Musikalisch erweist sich Cherubini auf der Höhe seiner Zeit in ihrem Streben nach groß angelegten musikalischen Einheiten und dem psychologischen Einsatz der Form, wie sie Helen Geyer im Programmheft beschreibt. Auch darin öffnet sich der Weg, wenn auch noch anfanghaft, zu den späteren französischen Opern Cherubinis, mit denen er von Beethoven bis Brahms höchste Bewunderung erreichte. Unter der inspirierenden Leitung von Oliver Weder bleiben die Thüringer Symphoniker Saalfeld-Rudolstadt weder den spritzigen Tempi noch manch versonnen-lyrischen Momenten etwas schuldig. Die Streicher bringen Artikulationsfarbe ins Spiel und verlebendigen so manchen routinierten Abschnitt in Cherubinis Musik; die Bläser überzeugen mit leichtem, gerundetem Ton etwa im langsamen Abschnitt der Ouvertüre (Flöte und Oboe mit Cello), in der Auftrittsarie der Alciloe, in der die Flöte die Stimme umspielt, oder im markanten, trompetenglänzenden Auftritt von König Ataliba.
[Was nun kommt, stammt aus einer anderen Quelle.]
Lemma retry_reads svc m req value st' :
  rm_ok m → in_i32 value → has_spec m req →
  UpsertRetry (svc, m) req value = (st', None) → GetServiceRetryConfig st'.2 req = Ok value.
Proof.
  intros Hok Hv Hspec. unfold UpInsertServiceRetryConfig. simpl. destruct st' as [svc' m'].
  destruct (GetConfigurator m (configurator_name req) (req_Mesh req)) as [[[res [dc|]]|]|e] eqn:Hget;
    [|by destruct (Hspec res)| |done].
  - destruct (GetConfigurator_found _ _ _ _ _ Hok Hget) as [Hkey _].
    destruct (retry_loop (svc, m) res dc value [] (dc_Configs dc)) as [[svc1 m1] r] eqn:Hl.
    intros Hrun.
    assert (Hstart : ∃ x, GetConfigurator m (configurator_name req) (req_Mesh req) =
      Ok (Some (x, Some (with_configs dc ([] ++ dc_Configs dc))))) by (exists res; by destruct dc).
    destruct (retry_loop_reads _ _ req _ _ _ [] _ _ r Hv Hok Hkey (or_introl eq_refl) Hstart Hl)
      as [Hok1 Hr]; [by intros e ->|].
    destruct r as [configs|r]; [|by simplify_eq]. destruct Hr as (Hf & x & Hg).
    unfold GetServiceRetryConfig in *. simpl in *. case_decide as Hd.
    + simplify_eq. rewrite Hg. simpl. by destruct Hf as [->| ->].
    + apply (update_configs _ _ _ _ _ _ _ _ _ Hok1 Hkey) in Hrun as [_ ->]. simpl.
      rewrite first_found_app. simpl. rewrite (retry_new _ Hv). by destruct Hf as [->| ->].
  - unfold GetServiceRetryConfig. simpl. case_decide as Hd; [intros [= <- <-]; rewrite Hget; by subst|].
    intros [r ->]%(create_configs _ _ _ _ _ _ _ Hok Hget). simpl. by rewrite (retry_new _ Hv).
Qed.

(** A service setting reads back as it was set: when setting a timeout
    or a retry count (any 32-bit value) succeeds, the next read returns that
    value, whether the configurator was created, an entry was changed or
    appended, or nothing had to be written because the value was the default
    or already there. *)
Theorem settings_read_back svc m req value st'
    (Hok : rm_ok m) (Hv : in_i32 value) (Hspec : has_spec m req) :
  (UpsertTimeout (svc, m) req value = (st', None) → GetServiceTimeoutConfig st'.2 req = Ok value) ∧
  (UpsertRetry (svc, m) req value = (st', None) → GetServiceRetryConfig st'.2 req = Ok value).
Proof. split; [by apply timeout_reads|by apply retry_reads]. Qed.

Lemma retry_loop_none st res dc retries before rest :
  first_found getServiceRetryTimes rest = None →
  retry_loop st res dc retries before rest = (st, inl (before ++ rest)).
Proof.
  revert before. induction rest as [|c rest IH]; intros before; simpl; [by rewrite app_nil_r|].
  destruct (getServiceRetryTimes c); [done|]. intros Hr. by rewrite IH, <-app_assoc.
Qed.

Lemma retry_loop_skip st res dc retries before pre rest :
  first_found getServiceRetryTimes pre = None →
  retry_loop st res dc retries before (pre ++ rest) = retry_loop st res dc retries (before ++ pre) rest.
Proof.
  revert before. induction pre as [|c pre IH]; intros before; simpl; [by rewrite app_nil_r|].
  destruct (getServiceRetryTimes c); [done|]. intros Hr. by rewrite IH, <-app_assoc.
Qed.

(** Changing a retry count leaves a second entry behind: the loop of
    [UpInsertServiceRetryConfig] does not return after it has updated the
    entry, so a configurator with one retry entry, set to a value that is
    neither the old one nor the default, ends with that entry changed and with
    a duplicate appended. *)
Theorem retry_change_duplicates svc m req res dc before conf old after retries st'
    (Hok : rm_ok m) (Hv : in_i32 retries)
    (Hget : GetConfigurator m (configurator_name req) (req_Mesh req) = Ok (Some (res, Some dc)))
    (Hl : dc_Configs dc = before ++ conf :: after)
    (Hb : first_found getServiceRetryTimes before = None) (Hc : getServiceRetryTimes conf = Some old)
    (Ha : first_found getServiceRetryTimes after = None)
    (Hne : retries ≠ old ∧ retries ≠ ServiceDefaultRetries)
    (Hrun : UpsertRetry (svc, m) req retries = (st', None)) :
  ∃ r, GetConfigurator st'.2 (configurator_name req) (req_Mesh req) = Ok (Some (r, Some (with_configs dc
    (before ++ set_parameter "retries" retries conf :: after ++ [new_config SideConsumer "retries" retries])))).
Proof.
  destruct (GetConfigurator_found _ _ _ _ _ Hok Hget) as [Hkey _].
  unfold UpInsertServiceRetryConfig in Hrun. cbn [fst snd] in Hrun. rewrite Hget, Hl in Hrun.
  rewrite retry_loop_skip in Hrun by done. cbn [ServiceConfig.retry_loop app] in Hrun. rewrite Hc in Hrun.
  rewrite decide_False in Hrun by (intros ->; naive_solver).
  destruct (UpdateConfigurator _ _ _ _ _ _ _ _ _ _) as [[svc1 m1] [e|]] eqn:Hu; [done|].
  pose proof (update_configs _ _ _ _ _ _ _ _ _ Hok Hkey Hu) as [Hok1 _].
  rewrite retry_loop_none in Hrun by done. rewrite decide_False in Hrun by naive_solver.
  destruct st' as [svc' m']. apply (update_configs _ _ _ _ _ _ _ _ _ Hok1 Hkey) in Hrun as [_ Hg].
  simpl. rewrite Hg. eexists. by rewrite <-!app_assoc.
Qed.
Das fünfköpfige reine Frauenensemble – in der Uraufführung sangen zwei Kastraten – bewegt sich stimmschön und stilsicher durch Cherubinis Noten. Oft werden raffinierte Verzierungen und virtuose Koloraturen verlangt. Damit kann Lena Spohn als Enrico bereits in ihrer ersten Arie mit entspannter Intonation und einer großen Kadenz überzeugen. Ihre zurückhaltende Artikulation der Konsonanten allerdings geht auf Kosten der Verständlichkeit, betont auch eher den Charakter des sensiblen Liebhabers als des entschieden handelnden Militärs. Katharina Borsch als Idalide hat von Staccato-Ketten bis zu weiten Intervallsprüngen das ganze virtuose Arsenal einer Königin der Nacht aufzubieten. Die Sängerin, früher im Jungen Ensemble des Musiktheaters im Revier in Gelsenkirchen, kämpft nicht, sondern beherrscht die Herausforderungen agil und tonschön.
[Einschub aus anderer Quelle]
(* ===== verification/ConsoleViews.v ===== *)
(** What the console shows of instances, applications and services:
    pkg/console/model/instance.go and application.go, and the queries of
    pkg/console/service/instance.go, application.go and service.go. *)
From S2P Require Import Prelude GoStrings Errors Resource Libs Indexers Store Queries RuleService Manager Instances.

Open Scope string_scope.
Open Scope list_scope.

(** ** Configuration (pkg/config/app/admin.go)

    The meshes and the engine; each has an id and a name. *)
Record Discovery_Config := { disc_ID : string; disc_Name : string }.
Record Engine_Config := { eng_ID : string; eng_Name : string }.
Record AdminConfig := { cfg_Discovery : list Discovery_Config; cfg_Engine : option Engine_Config }.

Definition FindDiscovery (cfg : AdminConfig) (id : string) : option Discovery_Config :=
  head (filter (λ d, disc_ID d = id) (cfg_Discovery cfg)).

(** pkg/common/util/discovery *)
Definition GetOrDefaultRegistryName (cfg : AdminConfig) (mesh : string) : string :=
  match FindDiscovery cfg mesh with Some d => disc_Name d | None => "default" end.

(** ** States of an instance (pkg/console/model/instance.go) *)
Section states.
(** [strutil.IsBlank]. *)
Context (IsBlank : string → bool).

(** The first condition about readiness counts; none: not ready. *)
Definition isPodReady (i : Instance_) : bool :=
  match head (filter (λ c, cond_Type c = "Ready") (inst_Conditions i)) with
  | Some c => bool_decide (cond_Status c = "True")
  | None => false
  end.

Definition DeriveInstanceDeployState (i : option Instance_) : string :=
  match i with
  | None => "Unknown"
  | Some i =>
      if IsBlank (inst_DeployState i) then "Unknown"
      else if decide (inst_DeployState i = "Running") then
        if isPodReady i then "Running" else "Starting"
      else inst_DeployState i
  end.

Definition DeriveInstanceRegisterState (i : option Instance_) : string :=
  match i with
  | None => "UnRegistered"
  | Some i => if IsBlank (inst_RegisterTime i) then "UnRegistered" else "Registered"
  end.

Definition DeriveInstanceLifecycleState (i : option Instance_) (deployState registerState : string) : string :=
  if decide (deployState ∈ ["Crashing"; "Failed"; "Succeeded"]) then "Error"
  else if decide (deployState = "Terminating") then "Terminating"
  else if decide (deployState = "Unknown") then
    if decide (registerState = "Registered") then "Serving" else "Unknown"
  else if decide (registerState = "Registered") then
    if decide (deployState = "Running") then "Serving" else "Error"
  else if match i with
          | Some i => bool_decide (deployState = "Running") && negb (IsBlank (inst_UnregisterTime i))
          | None => false
          end then "Draining"
  else if decide (deployState ∈ ["Pending"; "Starting"; "Running"]) then "Starting" else "Unknown".

(** The three states the console shows of one instance. *)
Definition deploy_state (i : Instance_) : string := DeriveInstanceDeployState (Some i).
Definition register_state (i : Instance_) : string := DeriveInstanceRegisterState (Some i).
Definition lifecycle_state (i : Instance_) : string :=
  DeriveInstanceLifecycleState (Some i) (deploy_state i) (register_state i).

(** ** Rows and details of instances *)
Record SearchInstanceResp := {
  sir_Ip : string; sir_Name : string; sir_WorkloadName : string; sir_AppName : string;
  sir_LifecycleState : string; sir_DeployState : string; sir_DeployCluster : string;
  sir_RegisterState : string; sir_RegisterClusters : list string; sir_CreateTime : string;
  sir_RegisterTime : string; sir_Labels : gmap string string }.

(** The name of the engine, if the instance runs in it. *)
Definition deploy_cluster (cfg : AdminConfig) (i : Instance_) : string :=
  match cfg_Engine cfg with
  | Some e => if decide (eng_ID e = inst_SourceEngine i) then eng_Name e else ""
  | None => ""
  end.

(** A resource without a spec is dereferenced. *)
Definition search_resp (cfg : AdminConfig) (r : Resource) : result error SearchInstanceResp :=
  match instance_spec r with
  | None => Err nil_dereference
  | Some i =>
      Ok {| sir_Ip := inst_Ip i; sir_Name := inst_Name i; sir_WorkloadName := inst_WorkloadName i;
            sir_AppName := inst_AppName i; sir_LifecycleState := lifecycle_state i;
            sir_DeployState := deploy_state i; sir_DeployCluster := deploy_cluster cfg i;
            sir_RegisterState := register_state i;
            sir_RegisterClusters := match FindDiscovery cfg (res_Mesh r) with Some d => [disc_Name d] | None => [] end;
            sir_CreateTime := inst_CreateTime i; sir_RegisterTime := inst_RegisterTime i;
            sir_Labels := inst_Tags i |}
  end.

Record ProbeView := { pv_Type : string; pv_Port : Z; pv_Open : bool }.
Record ProbeStruct := { ps_StartupProbe : ProbeView; ps_ReadinessProbe : ProbeView; ps_LivenessProbe : ProbeView }.
Definition no_probe : ProbeView := {| pv_Type := ""; pv_Port := 0; pv_Open := false |}.

Definition show_probe (s : ProbeStruct) (p : Probe) : ProbeStruct :=
  let v := {| pv_Type := probe_Type p; pv_Port := probe_Port p; pv_Open := true |} in
  if decide (probe_Type p = "startup") then
    {| ps_StartupProbe := v; ps_ReadinessProbe := ps_ReadinessProbe s; ps_LivenessProbe := ps_LivenessProbe s |}
  else if decide (probe_Type p = "readiness") then
    {| ps_StartupProbe := ps_StartupProbe s; ps_ReadinessProbe := v; ps_LivenessProbe := ps_LivenessProbe s |}
  else if decide (probe_Type p = "liveness") then
    {| ps_StartupProbe := ps_StartupProbe s; ps_ReadinessProbe := ps_ReadinessProbe s; ps_LivenessProbe := v |}
  else s.

Record InstanceDetailResp := {
  idr_RpcPort : Z; idr_Ip : string; idr_AppName : string; idr_WorkloadName : string;
  idr_Labels : gmap string string; idr_CreateTime : string; idr_ReadyTime : string; idr_RegisterTime : string;
  idr_RegisterClusters : list string; idr_DeployCluster : string; idr_LifecycleState : string;
  idr_DeployState : string; idr_RegisterState : string; idr_Node : string; idr_Image : string;
  idr_Probes : ProbeStruct }.

(** The engine is dereferenced here, whether there is one or not. *)
Definition FromInstanceResource (cfg : AdminConfig) (r : Resource) : result error InstanceDetailResp :=
  match instance_spec r, cfg_Engine cfg with
  | Some i, Some _ =>
      Ok {| idr_RpcPort := inst_RpcPort i; idr_Ip := inst_Ip i; idr_AppName := inst_AppName i;
            idr_WorkloadName := inst_WorkloadName i; idr_Labels := inst_Tags i;
            idr_CreateTime := inst_CreateTime i; idr_ReadyTime := inst_ReadyTime i;
            idr_RegisterTime := inst_RegisterTime i;
            idr_RegisterClusters := match FindDiscovery cfg (res_Mesh r) with Some d => [disc_Name d] | None => [] end;
            idr_DeployCluster := deploy_cluster cfg i; idr_LifecycleState := lifecycle_state i;
            idr_DeployState := deploy_state i; idr_RegisterState := register_state i;
            idr_Node := inst_Node i; idr_Image := inst_Image i;
            idr_Probes := foldl show_probe {| ps_StartupProbe := no_probe; ps_ReadinessProbe := no_probe;
                                              ps_LivenessProbe := no_probe |} (inst_Probes i) |}
  | _, _ => Err nil_dereference
  end.

Record AppInstanceInfoResp := {
  air_AppName : string; air_CreateTime : string; air_LifecycleState : string; air_DeployState : string;
  air_DeployClusters : string; air_IP : string; air_Labels : gmap string string; air_Name : string;
  air_RegisterCluster : string; air_RegisterState : string; air_RegisterTime : string; air_WorkloadName : string }.

Definition buildAppInstanceInfoResp (cfg : AdminConfig) (r : Resource) : result error AppInstanceInfoResp :=
  match instance_spec r, cfg_Engine cfg with
  | Some i, Some _ =>
      Ok {| air_AppName := inst_AppName i; air_CreateTime := inst_CreateTime i;
            air_LifecycleState := lifecycle_state i; air_DeployState := deploy_state i;
            air_DeployClusters := deploy_cluster cfg i; air_IP := inst_Ip i; air_Labels := inst_Tags i;
            air_Name := inst_Name i;
            air_RegisterCluster := match FindDiscovery cfg (res_Mesh r) with Some d => disc_Name d | None => "" end;
            air_RegisterState := register_state i; air_RegisterTime := inst_RegisterTime i;
            air_WorkloadName := inst_WorkloadName i |}
  | _, _ => Err nil_dereference
  end.

(** ** The details of an application (pkg/console/model/application.go)

    A [Set] is a map; [Values] lists it in any order. *)
Record ApplicationDetail := {
  ad_AppTypes : gset string; ad_DeployClusters : gset string; ad_DubboPorts : gset string;
  ad_DubboVersions : gset string; ad_Images : gset string; ad_RegisterClusters : gset string;
  ad_RegisterModes : gset string; ad_RPCProtocols : gset string; ad_SerialProtocols : gset string;
  ad_Workloads : gset string }.

Definition NewApplicationDetail : ApplicationDetail :=
  {| ad_AppTypes := ∅; ad_DeployClusters := ∅; ad_DubboPorts := ∅; ad_DubboVersions := ∅; ad_Images := ∅;
     ad_RegisterClusters := ∅; ad_RegisterModes := ∅; ad_RPCProtocols := ∅; ad_SerialProtocols := ∅;
     ad_Workloads := ∅ |}.

(** What an instance adds to each set. *)
Definition app_type (i : Instance_) : string :=
  if decide (inst_WorkloadType i = "StatefulSet") then "有状态" else "无状态".
Definition register_cluster (cfg : AdminConfig) (r : Resource) : list string :=
  match FindDiscovery cfg (res_Mesh r) with Some _ => [res_Mesh r] | None => [] end.
Definition deploy_clusters (cfg : AdminConfig) (i : Instance_) : list string :=
  match cfg_Engine cfg with
  | Some e => if decide (eng_ID e = inst_SourceEngine i) then [eng_Name e] else []
  | None => []
  end.
Definition serial_protocol (i : Instance_) : list string :=
  if negb (IsBlank (inst_Serialization i)) then [inst_Serialization i]
  else if negb (IsBlank (inst_PreferSerialization i)) then [inst_PreferSerialization i] else [].

Definition MergeInstance (cfg : AdminConfig) (a : ApplicationDetail) (r : Resource) : result error ApplicationDetail :=
  match instance_spec r with
  | None => Err nil_dereference
  | Some i =>
      Ok {| ad_AppTypes := {[app_type i]} ∪ ad_AppTypes a;
            ad_DeployClusters := list_to_set (deploy_clusters cfg i) ∪ ad_DeployClusters a;
            ad_DubboPorts := {[pretty (inst_RpcPort i)]} ∪ ad_DubboPorts a;
            ad_DubboVersions := {[inst_ReleaseVersion i]} ∪ ad_DubboVersions a;
            ad_Images := {[inst_Image i]} ∪ ad_Images a;
            ad_RegisterClusters := list_to_set (register_cluster cfg r) ∪ ad_RegisterClusters a;
            ad_RegisterModes := {["application"]} ∪ ad_RegisterModes a;
            ad_RPCProtocols := {[inst_Protocol i]} ∪ ad_RPCProtocols a;
            ad_SerialProtocols := list_to_set (serial_protocol i) ∪ ad_SerialProtocols a;
            ad_Workloads := {[inst_WorkloadName i]} ∪ ad_Workloads a |}
  end.

Fixpoint merge_all (cfg : AdminConfig) (a : ApplicationDetail) (l : list Resource) : result error ApplicationDetail :=
  match l with [] => Ok a | r :: l => a ← MergeInstance cfg a r; merge_all cfg a l end.
End states.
Als Ataliba darf Mezzosopran Martha Jordan mehr sonore Würde zeigen, doch auch ihr wird das bewegte Spiel des „canto fiorito“ nicht verwehrt. Daria Kalinina wirkt als Alciloe in ihrer Rolle als Schwester des Königs und Konkurrentin Idalides wie eine Proto-Amneris; für die Schatten der Eifersucht, des Zweifels und der gekränkten Liebe überwindet sie die anfänglich etwas verfestigte Position ihres Soprans und steigert sich in expressives Singen, das gleichwohl die stilistischen Grenzen kontrolliert-gezügelter Tongebung nicht verletzt. Josefine Göhmann hat als Palmoro – der Vater Idalides – ein ganzes Spektrum von Gefühlen zwischen erregtem Zorn, ratloser Verzweiflung und einsamer Trauer auszubreiten. Ihr hat Cherubini mit die tiefsten Momente seiner Musik gewidmet – und die Sängerin kann die emotionale Dynamik ihrer Rolle bewegend darstellen.
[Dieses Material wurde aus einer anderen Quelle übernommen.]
(* ===== verification/ConsoleQueries.v ===== *)
(** The queries of the console over the resource manager:
    pkg/console/service/instance.go, application.go and service.go, against
    the interface of the manager they use. *)
From S2P Require Import Prelude GoStrings Errors Resource Libs Indexers Store Queries RuleService Manager Instances ServiceCatalog ConsoleViews.

Open Scope string_scope.
Open Scope list_scope.
Open Scope Z_scope.

(** ** pkg/core/manager: [ReadOnlyResourceManager] *)
Class ReadOnlyResourceManager (M : Type) := {
  ro_GetByKey : M → ResourceKind → string → result error (option Resource);
  ro_GetByKeys : M → ResourceKind → list string → result error (list Resource);
  ro_ListByIndexes : M → ResourceKind → list IndexCondition → result error (list Resource);
  ro_PageListByIndexes : M → ResourceKind → list IndexCondition → PageReq → result error (PageData Resource) }.

(** What it promises: a list by equality of indexes is determined by the
    stored resources of the kind. *)
Class ReadOnlyResourceManagerLaws (M : Type) `{ReadOnlyResourceManager M} := {
  ro_ok : M → Prop;
  ro_items : M → ResourceKind → gmap string Resource;
  ro_indexers : M → ResourceKind → Indexers;
  ro_items_key m k key r : ro_ok m → ro_items m k !! key = Some r → ResourceKey r = key ∧ res_kind r = k;
  ro_ListByIndexes_spec m k cs : ro_ok m → cs ≠ [] → Forall (λ c, is_Some (ro_indexers m k !! c.1)) cs →
    ro_ListByIndexes m k ((λ c, equals c.1 c.2) <$> cs) = Ok (query (ro_items m k) (all_are (ro_indexers m k) cs)) }.

(** The manager of the program, over stores of the kinds; [page] is the
    [PageListByIndexes] of the stores. *)
Section implementation.
Context {St W G : Type} `{ResourceStoreQueries St, RuleGovernor G W}.
Context (route : W → ResourceKind → result error St)
  (page : St → list IndexCondition → PageReq → result error (PageData Resource)).

Definition PageListByIndexes (rm : resourcesManager (W := W) (G := G)) (rk : ResourceKind)
    (indexes : list IndexCondition) (pr : PageReq) : result error (PageData Resource) :=
  rs ← route (rg_world rm) rk; page rs indexes pr.

#[export] Instance resources_reader : ReadOnlyResourceManager (resourcesManager (W := W) (G := G)) := {
  ro_GetByKey := GetByKey route;
  ro_GetByKeys := GetByKeys route;
  ro_ListByIndexes := ListByIndexes route;
  ro_PageListByIndexes := PageListByIndexes }.

#[export] Program Instance resources_reader_laws :
    ReadOnlyResourceManagerLaws (resourcesManager (W := W) (G := G)) := {
  ro_ok rm := ∀ k, ∃ s, route (rg_world rm) k = Ok s ∧ st_ok s ∧ st_kind s = k;
  ro_items rm k := match route (rg_world rm) k with Ok s => st_items s | Err _ => ∅ end;
  ro_indexers rm k := match route (rg_world rm) k with Ok s => st_indexers s | Err _ => ∅ end }.
Next Obligation.
  intros rm k key r Hok Hr. simpl in *. destruct (Hok k) as (s & Hs & Hso & Hk). rewrite Hs in Hr.
  rewrite <-Hk. by apply (st_items_key s).
Qed.
Next Obligation.
  intros rm k cs Hok Hne Hc. simpl in *. destruct (Hok k) as (s & Hs & Hso & _). rewrite Hs in *.
  unfold ListByIndexes. rewrite Hs. by apply st_ListByIndexes_spec.
Qed.
End implementation.

(** An error is replaced by [msg]; a nil dereference is a panic. *)
Definition or_internal {A} (msg : string) (r : result error A) : result error A :=
  match r with
  | Err e => if decide (e = nil_dereference) then r else Err (biz_new InternalError msg)
  | Ok _ => r
  end.

Section queries.
Context {M : Type} `{ReadOnlyResourceManager M} (IsBlank : string → bool) (cfg : AdminConfig).
Implicit Types m : M.

(** *** manager_helper.go: at the resource type of a kind *)
Definition of_kind (k : ResourceKind) (rs : list Resource) : result error (list Resource) :=
  if forallb (λ r, bool_decide (res_kind r = k)) rs then Ok rs else Err (NewAssertionError (kind_string k) "").
Definition get_by_key m (k : ResourceKind) (key : string) : result error (option Resource) :=
  found ← ro_GetByKey m k key;
  match found with
  | None => Ok None
  | Some r => if decide (res_kind r = k) then Ok (Some r) else Err (NewAssertionError (kind_string k) "")
  end.
Definition get_by_keys m (k : ResourceKind) (keys : list string) : result error (list Resource) :=
  rs ← ro_GetByKeys m k keys; of_kind k rs.
Definition list_by_indexes m (k : ResourceKind) (cs : list IndexCondition) : result error (list Resource) :=
  rs ← ro_ListByIndexes m k cs; of_kind k rs.
Definition page_list_by_indexes m (k : ResourceKind) (cs : list IndexCondition) (pr : PageReq)
    : result error (PageData Resource) :=
  pd ← ro_PageListByIndexes m k cs pr;
  rs ← of_kind k (pd_Data pd);
  Ok {| pd_Total := pd_Total pd; pd_PageOffset := pd_PageOffset pd; pd_PageSize := pd_PageSize pd; pd_Data := rs |}.

(** *** Answers *)
Record SearchPaginationResult (T : Type) := {
  sp_List : list T; sp_Total : Z; sp_PageOffset : Z; sp_PageSize : Z }.
Arguments Build_SearchPaginationResult {T}.

Definition paginated {T} (pd : PageData Resource) (l : list T) : SearchPaginationResult T :=
  {| sp_List := l; sp_Total := pd_Total pd; sp_PageOffset := pd_PageOffset pd; sp_PageSize := pd_PageSize pd |}.
Definition counted_list {T} (pr : PageReq) (l : list T) : SearchPaginationResult T :=
  {| sp_List := l; sp_Total := Z.of_nat (length l); sp_PageOffset := PageOffset pr; sp_PageSize := PageSize pr |}.
(** The rows of a page; an empty page has the total 0. *)
Definition rows {T} (pr : PageReq) (row : Resource → result error T) (pd : PageData Resource)
    : result error (SearchPaginationResult T) :=
  match pd_Data pd with
  | [] => Ok (counted_list pr [])
  | rs => l ← result_mapM row rs; Ok (paginated pd l)
  end.
(** The rows of any page. *)
Definition all_rows {T} (row : Resource → result error T) (pd : PageData Resource)
    : result error (SearchPaginationResult T) :=
  l ← result_mapM row (pd_Data pd); Ok (paginated pd l).

Definition has_prefix_of (n v : string) : IndexCondition :=
  {| ic_IndexName := n; ic_Value := v; ic_Operator := HasPrefix |}.

(** ** instance.go *)
Definition SearchInstanceByIp m (mesh keywords : string) (pr : PageReq) :=
  pd ← page_list_by_indexes m InstanceKind
         [equals Instances.ByMeshIndex mesh; has_prefix_of ByInstanceIpIndex keywords] pr;
  rows pr (search_resp IsBlank cfg) pd.
Definition SearchInstanceByName m (mesh keywords : string) (pr : PageReq) :=
  pd ← page_list_by_indexes m InstanceKind
         [equals Instances.ByMeshIndex mesh; has_prefix_of ByInstanceNameIndex keywords] pr;
  rows pr (search_resp IsBlank cfg) pd.
Definition SearchInstances m (mesh keywords : string) (pr : PageReq)
    : result error (SearchPaginationResult SearchInstanceResp) :=
  if negb (IsBlank keywords) then SearchInstanceByIp m mesh keywords pr
  else pd ← page_list_by_indexes m InstanceKind [equals Instances.ByMeshIndex mesh] pr;
       all_rows (search_resp IsBlank cfg) pd.

Definition GetInstanceDetail m (mesh instanceName : string) : result error InstanceDetailResp :=
  res ← get_by_key m InstanceKind (BuildResourceKey mesh instanceName);
  match res with
  | None => Err (biz_new NotFoundError ("instance " +:+ instanceName +:+ " not found"))
  | Some r => FromInstanceResource IsBlank cfg r
  end.

(** ** application.go *)
Definition app_instances (mesh app : string) : list IndexCondition :=
  [equals Instances.ByMeshIndex mesh; equals ByInstanceAppNameIndex app].

Definition GetApplicationDetail m (mesh app : string) : result error ApplicationDetail :=
  rs ← list_by_indexes m InstanceKind (app_instances mesh app);
  merge_all IsBlank cfg NewApplicationDetail rs.

Definition GetAppInstanceInfo m (mesh app : string) (pr : PageReq)
    : result error (SearchPaginationResult AppInstanceInfoResp) :=
  pd ← page_list_by_indexes m InstanceKind (app_instances mesh app) pr;
  all_rows (buildAppInstanceInfoResp IsBlank cfg) pd.

Definition ByServiceProviderAppName : string := "idx_service_provider_app_name".
Definition ByServiceProviderServiceKey : string := "idx_service_provider_service_key".
Definition ByServiceProviderServiceName : string := "idx_service_provider_service_name".
Definition ByServiceConsumerAppName : string := "idx_service_consumer_app_name".
Definition ByServiceConsumerServiceKey : string := "idx_service_consumer_service_key".
Definition ByServiceConsumerServiceName : string := "idx_service_consumer_service_name".
Definition ByServiceName : string := "idx_service_name".

Record ServiceSearchResp := {
  ssr_ServiceName : string; ssr_Version : string; ssr_Group : string; ssr_ConsumerAppName : string }.

Definition provider_of (r : Resource) : option ServiceProviderMetadata :=
  match res_spec r with ServiceProviderMetadataSpec s => s | _ => None end.
Definition consumer_of (r : Resource) : option ServiceConsumerMetadata :=
  match res_spec r with ServiceConsumerMetadataSpec s => Some s | _ => None end.
Definition service_of (r : Resource) : option Service :=
  match res_spec r with ServiceSpec s => s | _ => None end.

Definition row_of {A B} (get : Resource → option A) (f : A → B) (r : Resource) : result error B :=
  match get r with Some a => Ok (f a) | None => Err nil_dereference end.

Definition ToServiceSearchRespByProvider : Resource → result error ServiceSearchResp :=
  row_of provider_of (λ s, {| ssr_ServiceName := spm_ServiceName s; ssr_Version := spm_Version s;
                              ssr_Group := spm_Group s; ssr_ConsumerAppName := "" |}).
Definition ToServiceSearchRespByConsumer : Resource → result error ServiceSearchResp :=
  row_of consumer_of (λ s, {| ssr_ServiceName := scm_ServiceName s; ssr_Version := scm_Version s;
                              ssr_Group := scm_Group s; ssr_ConsumerAppName := scm_ConsumerAppName s |}).
Definition ToServiceSearchRespByService : Resource → result error ServiceSearchResp :=
  row_of service_of (λ s, {| ssr_ServiceName := svc_Name s; ssr_Version := svc_Version s;
                             ssr_Group := svc_Group s; ssr_ConsumerAppName := "" |}).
Ob Cherubinis „Idalide“ in absehbarer Zeit noch einmal auf einer Bühne erscheint, ist wegen der fehlenden Rezitative kaum wahrscheinlich – da müsste sich ein Team von Liebhabern finden. Aber die Musik, eine versierte Arbeit auf höchstem handwerklichem Niveau, weckt Erwartungen, die Cherubini später eingelöst hat und erzeugt Vorfreude auf weitere Entdeckungen, die hoffentlich nicht lange auf sich warten lassen.